## Work item:
Only one stretch of the data is wanted: the line containing "the examples. *)", the line containing "let t := (b * d - a * e) / det in", and every line between them, copied exactly.

Dataset entries:

(** The transcode step: one ffmpeg command; a merge writes the list file
    before the command runs and unlinks it afterwards, and unlinks nothing
    else. *)
Lemma transcode_effect E segments final_path ffmpeg w :
  segments <> [] ->
  exists rs wv d,
    transcode E segments final_path ffmpeg w = (rs, wv)
    /\ rs <> OutOfFuel
    /\ trace wv = trace w ++ d
    /\ match segments with
       | [src] =>
           commands d = [remux_cmd src final_path ffmpeg]
           /\ written d = [] /\ unlinked d = []
           /\ fs wv = tool_fs E segments final_path ffmpeg w
       | _ =>
           let concat_list := mktemp E (fs w) in
           let content := concat_list_content segments in
           (exists d',
               d = (clock w, EvLog (LogMerging (length segments) final_path))
                     :: (clock w, EvWrite concat_list content)
                     :: (clock w, EvRun (concat_cmd concat_list final_path ffmpeg))
                     :: d')
           /\ commands d = [concat_cmd concat_list final_path ffmpeg]
           /\ written d = [(concat_list, content)]
           /\ unlinked d = [concat_list]
           /\ fs wv = delete concat_list (tool_fs E segments final_path ffmpeg w)
       end.
Proof.
  intros Hne. destruct segments as [|s1 [|s2 rest]]; [congruence| |].
  - cbn [transcode]. rewrite remux_single_eq.
    destruct (run_ffmpeg_effect E (remux_cmd s1 final_path ffmpeg) ffmpeg
                (record (EvLog (LogRemuxing s1 final_path)) w))
      as (r & w' & d & Heq & Hr & Ht & Hc & Hu & Hw & Hf & _).
    exists r, w'. eexists. split; [exact Heq|]. split; [exact Hr|].
    cbn [trace record clock fs spawned] in *. rewrite Ht, <- app_assoc.
    split; [reflexivity|].
    unfold commands, written, unlinked in *.
    rewrite !omap_app. cbn [app].
    change (omap run_cmd ((clock w, EvRun ?c) :: d)) with (c :: omap run_cmd d).
    change (omap written_file ((clock w, EvRun ?c) :: d)) with (omap written_file d).
    change (omap unlinked_path ((clock w, EvRun ?c) :: d)) with (omap unlinked_path d).
    rewrite Hc, Hu, Hw. repeat split. exact Hf.
  - cbn [transcode]. set (segments := s1 :: s2 :: rest).
    pose proof (merge_segments_eq E segments final_path ffmpeg w) as Hm.
    cbv zeta in Hm.
    set (concat_list := mktemp E (fs w)) in *.
    set (content := concat_list_content segments) in *.
    destruct (run_ffmpeg_effect E (concat_cmd concat_list final_path ffmpeg) ffmpeg
                (set_fs (<[concat_list := content]> (fs w))
                   (record (EvWrite concat_list content)
                      (record (EvLog (LogMerging (length segments) final_path)) w))))
      as (r & w' & d & Heq & Hr & Ht & Hc & Hu & Hw & Hf & Hclock).
    rewrite Heq in Hm.
    exists r. eexists. eexists. split; [exact Hm|]. split; [exact Hr|].
    cbn [trace record clock fs spawned set_fs] in *.
    rewrite Ht, <- !app_assoc. split; [reflexivity|].
    split; [eexists; reflexivity|].
    unfold commands, written, unlinked in *.
    rewrite !omap_app.
    change (omap run_cmd ((clock w, EvRun ?c) :: d)) with (c :: omap run_cmd d).
    change (omap written_file ((clock w, EvRun ?c) :: d)) with (omap written_file d).
    change (omap unlinked_path ((clock w, EvRun ?c) :: d)) with (omap unlinked_path d).
    rewrite Hc, Hu, Hw. repeat split.
    unfold tool_fs. subst segments. cbv zeta. fold concat_list.
    now rewrite Hf.
Qed.

Lemma omap_unlink_events {A} (f : Z * Event -> option A) (t : Z) files :
  (forall p, f (t, EvUnlink p) = None) ->
  omap f (map (fun p => (t, EvUnlink p)) files) = [].
Proof.
  intros Hf. induction files as [|p ps IH]; [reflexivity|].
  cbn [map].
  change (omap f ((t, EvUnlink p) :: ?l))
    with (match f (t, EvUnlink p) with
          | Some y => y :: omap f l
          | None => omap f l
          end).
  now rewrite Hf.
Qed.
Lemma add_then_remove_per_hint_witness :
  let cwd := lit "/home/user/project" in
  let p := lit "/home/user/project/.windsurf/rules/prisma.md" in
  addStep noFaults cwd cwd windsurf (lit "prisma") (lit "Use pnpm.") ∅
  = (inr (Added (lit ".windsurf/rules/prisma.md")), {[ p := lit "Use pnpm." ]})
  /\
  removeStep noFaults cwd cwd windsurf (lit "prisma") {[ p := lit "Use pnpm." ]}
  = (inr RemovedFile, ∅).
Proof.
  intros cwd p.
  destruct (add_then_remove_per_hint noFaults cwd cwd windsurf (lit "prisma")
              (lit "Use pnpm.") ∅ p eq_refl eq_refl eq_refl) as [H1 H2].
  rewrite H1 in H2. split; [exact H1|exact H2].
Defined.

(** X19: for an agent that keeps its hints in one shared file, adding the
    same hint a second time changes no file (no file error, slug without
    line feed, rendered content without the end marker, a section text
    without replacement pattern, and a target file that has a section of
    the slug or neither of its markers). *)
Theorem addStep_twice fenv processCwd cwd agent hintPath text fs absolutePath :
  Agents.appendMode agent = true ->
  Fs.resolvePath processCwd (resolveAgentPath agent hintPath) (Some cwd)
  = inr absolutePath ->
  quiet fenv absolutePath = true ->
  lineFree hintPath = true ->
  includes (rendered text hintPath agent) (sectionEnd hintPath) = false ->
  plainReplacement (wrapInSection (rendered text hintPath agent) hintPath) = true ->
  hasSection (default [] (fs !! absolutePath)) hintPath
  || markerFree (default [] (fs !! absolutePath)) hintPath = true ->
  let added := addStep fenv processCwd cwd agent hintPath text fs in
  added.1 = inr (Added (resolveAgentPath agent hintPath)) /\
  addStep fenv processCwd cwd agent hintPath text added.2 = added.
Proof.
  intros A E Q Hl Hb Hp HF. cbn zeta.
  rewrite !(addStep_eq _ _ _ _ _ _ _ _ E Q), A. split; [done|]. cbn [snd].
  rewrite lookup_insert_eq, insert_insert_eq.
  set (F := default [] (fs !! absolutePath)) in *.
  set (S := wrapInSection (rendered text hintPath agent) hintPath) in *.
  change (default [] (Some (upsertSection F hintPath S)))
    with (upsertSection F hintPath S).
  pose proof (wrapInSection_whole _ _ Hl Hb) as HS. fold S in HS.
  assert (extractSection (upsertSection F hintPath S) hintPath = Some S) as HX.
  { apply roundtrip_any_path; [done|]. by rewrite Hp, Hl, !andb_true_r. }
  destruct (upsertSection_in_place _ _ _ S HX Hp) as (before & after & EF & ->).
  by rewrite EF.
Qed.
(** Modelled from the spec: [TriangulateBearingsMidpointSolve] is declared in
    geometry/triangulation.h, which is not among the source files.  The spec
    has the midpoint method minimise the sum of squared distances from the
    point to each ray.  For unit bearings [b_i] from centers [c_i] that point
    solves [(sum (I - b_i b_i^T)) X = sum (I - b_i b_i^T) c_i], solved here
    by Cramer's rule.  The theorems quantify over the solve; this one feeds
    the examples. *)
Definition MidpointSolve_spec (centers bearings : MatX3d) : Vec3d :=
  let zero := mkMat3d Vec3d_Zero Vec3d_Zero Vec3d_Zero in
  let '(M, r) :=
    foldl (fun acc cb =>
             let P := ray_projector cb.2 in
             (add33 acc.1 P, add3 acc.2 (mul33 P cb.1)))
          (zero, Vec3d_Zero) (zip centers bearings) in
  let d := det3 M in
  let col k v := mkMat3d
    (mkVec3d (if (k =? 0)%nat then x3 v else x3 (m0 M))
             (if (k =? 1)%nat then x3 v else y3 (m0 M))
             (if (k =? 2)%nat then x3 v else z3 (m0 M)))
    (mkVec3d (if (k =? 0)%nat then y3 v else x3 (m1 M))
             (if (k =? 1)%nat then y3 v else y3 (m1 M))
             (if (k =? 2)%nat then y3 v else z3 (m1 M)))
    (mkVec3d (if (k =? 0)%nat then z3 v else x3 (m2 M))
             (if (k =? 1)%nat then z3 v else y3 (m2 M))
             (if (k =? 2)%nat then z3 v else z3 (m2 M))) in
  mkVec3d (det3 (col 0%nat r) / d) (det3 (col 1%nat r) / d)
          (det3 (col 2%nat r) / d).

End MidpointSolveModel.

Section TwoRayModel.
Local Open Scope float_scope.

Definition scale3 (s : double) (u : Vec3d) : Vec3d :=
  mkVec3d (s * x3 u) (s * y3 u) (s * z3 u).

(** Modelled from the spec: [TriangulateTwoBearingsMidpointSolve] is declared
    in geometry/triangulation.h, which is not among the source files.  The
    spec calls it a closed-form midpoint solve for exactly two rays: the
    middle of the shortest segment between the rays [o1 + s b1] and
    [o2 + t b2], from the 2x2 normal equations solved by hand; parallel rays
    fail.  The theorems quantify over the solve; this one feeds the
    examples. *)
Definition TwoBearingsMidpointSolve_spec (os bs : Vec3d * Vec3d)
    : TriangulationResult :=
  let w := sub3 os.2 os.1 in
  let a := dot3 bs.1 bs.1 in
  let b := dot3 bs.1 bs.2 in
  let c := dot3 bs.2 bs.2 in
  let d := dot3 bs.1 w in
  let e := dot3 bs.2 w in
  let det := a * c - b * b in
  if PrimFloat.eqb det 0 then (false, Vec3d_Zero)
  else
    let s := (c * d - b * e) / det in
    let t := (b * d - a * e) / det in
    let x1 := add3 os.1 (scale3 s bs.1) in
    let x2 := add3 os.2 (scale3 t bs.2) in
    (true, scale3 0.5 (add3 x1 x2)).

End TwoRayModel.

(** Two cameras one unit away from the origin, the second turned a quarter
    turn about the y axis; both see the origin straight ahead. *)
Definition Rt_front : Mat34d :=
  mkMat34d (mkVec4d 1 0 0 0) (mkVec4d 0 1 0 0) (mkVec4d 0 0 1 1).
Definition Rt_side : Mat34d :=
  mkMat34d (mkVec4d 0 0 1 0) (mkVec4d 0 1 0 0) (mkVec4d (-1) 0 0 1).
Definition ahead : Vec3d := mkVec3d 0 0 1.

(** Two rays meeting at (0,0,1) at a right angle. *)
Definition crossing_centers : MatX3d := [mkVec3d 0 0 0; mkVec3d 1 0 1].
Definition crossing_bearings : MatX3d := [mkVec3d 0 0 1; mkVec3d (-1) 0 0].

(** Three rays whose lines meet at (0,0,1); the first looks away from it. *)
Definition behind_centers : MatX3d :=
  [mkVec3d 0 0 0; mkVec3d 0 0 2; mkVec3d 1 0 1].
Definition behind_bearings : MatX3d :=
  [mkVec3d 0 0 (-1); mkVec3d 0 0 (-1); mkVec3d (-1) 0 0].

(** A quarter turn about the y axis. *)
Definition quarter_turn : Mat3d :=
  mkMat3d (mkVec3d 0 0 (-1)) (mkVec3d 0 1 0) (mkVec3d 1 0 0).


(** Stand-ins for the native classes: the (width, height) of the views
    added so far. *)
Definition view_log : Type := list (Z * Z).
Definition log_estimator_view (de : view_log) (K R t : list double)
    (image mask : list uint8) (width height : Z) : view_log :=
  de ++ [(width, height)].
Definition log_pruner_view (dp : view_log) (K R t : list double)
    (depth plane : list double) (color label : list uint8)
    (width height : Z) : view_log :=
  dp ++ [(width, height)].
(** A whole run on the small framework over a training set whose second
    sample is a one-channel image, in batches of one: the permutation puts
    the bad batch second, after one batch that goes through. *)
Lemma channel_mismatch_aborts_witness :
  let a := train_args (@Build_Args Toy.framework_gray 2 1 (1 # 100000)%Q None 1%Q 10%Q false) in
  let s := @Build_state Toy.framework_gray 0 None false None None None ∅ ∅ [] None 0 [] in
  let pre : list (@Item Toy.framework_gray) := [Toy.stack [Toy.sample 3 3]] in
  let b : @Item Toy.framework_gray := Toy.stack [Toy.sample 1 2] in
  let post : list (@Item Toy.framework_gray) := [Toy.stack [Toy.sample 3 1]] in
  sigint s = None /\ 0 < batch_size a /\ 1 <= epochs a /\
  shape_at (FW := Toy.framework_gray) (image b) 1 = Ok 1 /\ 1 <> n_channels unet /\
  exists s',
    train_net unet a s = (Raise AssertionError, s') /\
    run_process (guarded_train unet a) s = (Uncaught AssertionError, s') /\
    files s' = files s /\ dirs s' = dirs s /\
    exists d, trace s' = trace s ++ d /\
              forward_images d = device_images pre /\
              wandb_logs d = [] /\ save_names d = [].
Proof.
  intros a s pre b post.
  assert (HB : 0 < batch_size a) by (vm_compute; reflexivity).
  assert (He : 1 <= epochs a) by (vm_compute; discriminate).
  assert (H3 : shape_at (FW := Toy.framework_gray) (image b) 1 = Ok 1) by reflexivity.
  assert (H4 : 1 <> n_channels unet) by (simpl; lia).
  split; [reflexivity|]. split; [exact HB|]. split; [exact He|].
  split; [exact H3|]. split; [exact H4|].
  destruct (channel_mismatch_aborts (FW := Toy.framework_gray) unet a)
    as (_ & _ & _ & _ & _ & W & _).
  apply (W s [Toy.sample 3 1; Toy.sample 1 2; Toy.sample 3 3]
           (make_dataset dir_img_training dir_mask_training (img_scale a) s).2
           Toy.testing_samples
           (make_dataset dir_img_testing dir_mask_testing (img_scale a)
              (make_dataset dir_img_training dir_mask_training (img_scale a) s).2).2
           pre b post 1).
  - reflexivity.
  - apply run_result. vm_compute. reflexivity.
  - apply run_result. vm_compute. reflexivity.
  - exact HB.
  - exact He.
  - vm_compute. reflexivity.
  - vm_compute. repeat constructor; intros p; eexists _, _; split; reflexivity.
  - exact H3.
  - exact H4.
Defined.

(** ** The number of batches (lines 58-60, 92, 119) *)

Section BatchCount.
Context `{FW : Framework}.

Lemma chunks_length {A} (k : nat) (drop_last : bool) : forall fuel (l : list A),
  (0 < k)%nat -> (length l <= fuel)%nat ->
  Z.of_nat (length (chunks fuel k drop_last l)) =
  if drop_last then Z.of_nat (length l) / Z.of_nat k
  else (Z.of_nat (length l) + Z.of_nat k - 1) / Z.of_nat k.
Proof.
  induction fuel as [|fuel IH]; intros l Hk Hl.
  - destruct l; [|simpl in Hl; lia]. simpl.
    destruct drop_last; symmetry; apply Z.div_small; lia.
  - simpl. destruct l as [|x l'] eqn:El.
    + simpl. destruct drop_last; symmetry; apply Z.div_small; lia.
    + rewrite <- El in *. assert (Hpos : (0 < length l)%nat) by (subst l; simpl; lia).
      clear El. case_decide as Hlt.
      * destruct drop_last; simpl.
        -- symmetry. apply Z.div_small. lia.
        -- apply Z.div_unique_pos with (r := Z.of_nat (length l) - 1); lia.
      * simpl length. rewrite Nat2Z.inj_succ, IH by (try rewrite length_drop; lia).
        rewrite length_drop. destruct drop_last.
        -- replace (Z.of_nat (length l)) with (Z.of_nat (length l - k) + 1 * Z.of_nat k) by lia.
           rewrite Z.div_add by lia. lia.
        -- replace (Z.of_nat (length l) + Z.of_nat k - 1)
             with (Z.of_nat (length l - k) + Z.of_nat k - 1 + 1 * Z.of_nat k) by lia.
           rewrite Z.div_add by lia. lia.
Qed.

Lemma subset_items_all (ds : Dataset) g :
  length (subset_items {| sub_dataset := ds; sub_indices := randperm (length ds) g |})
  = length ds.
Proof. apply Permutation_length, subset_items_perm, randperm_perm. Qed.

## Exercise output:
    the examples. *)
Definition MidpointSolve_spec (centers bearings : MatX3d) : Vec3d :=
  let zero := mkMat3d Vec3d_Zero Vec3d_Zero Vec3d_Zero in
  let '(M, r) :=
    foldl (fun acc cb =>
             let P := ray_projector cb.2 in
             (add33 acc.1 P, add3 acc.2 (mul33 P cb.1)))
          (zero, Vec3d_Zero) (zip centers bearings) in
  let d := det3 M in
  let col k v := mkMat3d
    (mkVec3d (if (k =? 0)%nat then x3 v else x3 (m0 M))
             (if (k =? 1)%nat then x3 v else y3 (m0 M))
             (if (k =? 2)%nat then x3 v else z3 (m0 M)))
    (mkVec3d (if (k =? 0)%nat then y3 v else x3 (m1 M))
             (if (k =? 1)%nat then y3 v else y3 (m1 M))
             (if (k =? 2)%nat then y3 v else z3 (m1 M)))
    (mkVec3d (if (k =? 0)%nat then z3 v else x3 (m2 M))
             (if (k =? 1)%nat then z3 v else y3 (m2 M))
             (if (k =? 2)%nat then z3 v else z3 (m2 M))) in
  mkVec3d (det3 (col 0%nat r) / d) (det3 (col 1%nat r) / d)
          (det3 (col 2%nat r) / d).

End MidpointSolveModel.

Section TwoRayModel.
Local Open Scope float_scope.

Definition scale3 (s : double) (u : Vec3d) : Vec3d :=
  mkVec3d (s * x3 u) (s * y3 u) (s * z3 u).

(** Modelled from the spec: [TriangulateTwoBearingsMidpointSolve] is declared
    in geometry/triangulation.h, which is not among the source files.  The
    spec calls it a closed-form midpoint solve for exactly two rays: the
    middle of the shortest segment between the rays [o1 + s b1] and
    [o2 + t b2], from the 2x2 normal equations solved by hand; parallel rays
    fail.  The theorems quantify over the solve; this one feeds the
    examples. *)
Definition TwoBearingsMidpointSolve_spec (os bs : Vec3d * Vec3d)
    : TriangulationResult :=
  let w := sub3 os.2 os.1 in
  let a := dot3 bs.1 bs.1 in
  let b := dot3 bs.1 bs.2 in
  let c := dot3 bs.2 bs.2 in
  let d := dot3 bs.1 w in
  let e := dot3 bs.2 w in
  let det := a * c - b * b in
  if PrimFloat.eqb det 0 then (false, Vec3d_Zero)
  else
    let s := (c * d - b * e) / det in
    let t := (b * d - a * e) / det in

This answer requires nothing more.